既往研究提示,使用IL單指引導管同時可完成左右冠狀動脈的插入成功率達98.1%[15]。本研究中,單指引導管組有3例(8.6%)患者因指引導管無法到位而使用造影導管(JR 4)完成冠狀動脈造影,而傳統(tǒng)手術(shù)組有1例(2.9%)患者因冠狀動脈開口變異最終使用3條造影導管完成造影。雖然兩組患者指引導管全部使用1條完成,差異無統(tǒng)計學意義;但單指引導管組分別有91.4%患者使用0條診斷導管及1條總導管完成手術(shù),而傳統(tǒng)手術(shù)組分別有85.7%患者使用2條診斷導管及3條總導管,差異均有統(tǒng)計學意義(P<0.001)。
由有經(jīng)驗的術(shù)者完成TRPCI在2017 ESC STEMI管理指南推薦級別為Ⅰ(A類推薦)[4]。相對于股動脈入徑,橈動脈入徑可能會降低D2B的達標率[18-20]。究其原因,除了橈動脈痙攣因素外,穿刺困難及上肢動脈的變異也是造成延擱的因素[21-22]。根據(jù)本研究的結(jié)果,經(jīng)橈動脈入徑單指引導管技術(shù)簡化了手術(shù)步驟,縮短了P2B時間,同時不影響進導管室至穿刺時間,不失為一種潛在的提升D2B達標率的好方法。此外,本研究采用的手術(shù)方式降低了手術(shù)耗材,節(jié)省了特定STEMI患者的總手術(shù)費用,對提高患者就醫(yī)滿意度及節(jié)省患者住院費用有積極的意義。
雖然本研究結(jié)果提示單指引導管技術(shù)較傳統(tǒng)手術(shù)方式有一定優(yōu)勢,但研究本身的局限性及該技術(shù)本身的特點亦不容忽略。
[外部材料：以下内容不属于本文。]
(* ===== verification/Parallel.v ===== *)
(** * The worker pool: pkg/util/parallel/parallel.go

    [calculateTasksDistribution] and [calculateTaskId] cut the task range
    [0, numberOfTasks) into one contiguous slice per worker; [DoTasks] runs the
    slices concurrently.  The pool is a transition system: one step is one
    observable action of one worker goroutine (claiming its first task, starting
    a task, finishing it, noticing the cancelled context). *)

From S2P Require Import Prelude.
From stdpp Require Import base tactics list gmap strings numbers.
From Stdlib Require Import ZArith Lia.

Module Parallel.
Local Open Scope Z_scope.

(** ** Task distribution *)

Definition calculateTaskId (tasksNumber workersNumber workerInd workerTaskId : Z)
    : outcome unit Z :=
  if bool_decide (workersNumber = 0) then Panic "integer divide by zero" else
  let taskId := workerInd * Z.quot tasksNumber workersNumber + workerTaskId in
  let rest := Z.rem tasksNumber workersNumber in
  Ok (if bool_decide (rest ≠ 0) then
        if bool_decide (rest > workerInd) then taskId + workerInd else taskId + rest
      else taskId).

Definition numberOfWorkers (numberOfTasks maxNumberOfWorkers : Z) : Z :=
  if bool_decide (maxNumberOfWorkers ≤ 0) || bool_decide (maxNumberOfWorkers > numberOfTasks)
  then numberOfTasks else maxNumberOfWorkers.

Definition workerNumberOfTasks (numberOfTasks numberOfWorkers i : Z) : Z :=
  let rest := Z.rem numberOfTasks numberOfWorkers in
  if bool_decide (rest > i) then Z.quot numberOfTasks numberOfWorkers + 1
  else Z.quot numberOfTasks numberOfWorkers.

Definition calculateTasksDistribution (numberOfTasks maxNumberOfWorkers : Z)
    : Z * list Z :=
  let workers := numberOfWorkers numberOfTasks maxNumberOfWorkers in
  (workers, workerNumberOfTasks numberOfTasks workers <$> seqZ 0 workers).

(** The tasks worker [w] runs, in order: the body of the [for workerTaskId]
    loop of [DoTasks]. *)
Definition workerTasks (numberOfTasks workers w : Z) : list (outcome unit Z) :=
  calculateTaskId numberOfTasks workers w <$>
    seqZ 0 (workerNumberOfTasks numberOfTasks workers w).

(** *** The slices tile the task range *)

Definition offset (n workers w : Z) : Z :=
  w * Z.quot n workers + Z.min w (Z.rem n workers).

Lemma quot_rem_facts n workers :
  0 ≤ n → 0 < workers →
  n = workers * Z.quot n workers + Z.rem n workers ∧
  0 ≤ Z.quot n workers ∧ 0 ≤ Z.rem n workers < workers.
Proof.
  intros Hn Hw. pose proof (Z.quot_rem' n workers).
  pose proof (Z.rem_bound_pos n workers Hn Hw).
  pose proof (Z.quot_pos n workers Hn Hw). lia.
Qed.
首先,本研究是一個單中心、非隨機的回顧性研究,數(shù)據(jù)是配對樣本,且樣本量相對較小,研究結(jié)論還需前瞻性臨床研究證實;其次,本研究的病例全部由同一具有近30年冠狀動脈導管操作經(jīng)驗的術(shù)者主刀完成(該技術(shù)有一定的學習曲線,初學者早期的操作風險如冠狀動脈開口夾層等值得關(guān)注);再次,在急診手術(shù)中,部分患者臨床表現(xiàn)及心電圖改變酷似STEMI,但冠狀動脈造影卻提示非冠狀動脈病變,存在潛在增加部分患者手術(shù)費用的風險;最后,該技術(shù)只適用于右橈動脈入徑的PCI,并不適合左橈動脈及股動脈入徑的PCI。
小樣本回顧性研究提示,直接PCI術(shù)中使用單指引導管技術(shù)是相對安全的,可降低患者D2B時間、P2B時間及診斷導管、總導管數(shù)量,但是否值得進一步推廣則需保持謹慎態(tài)度。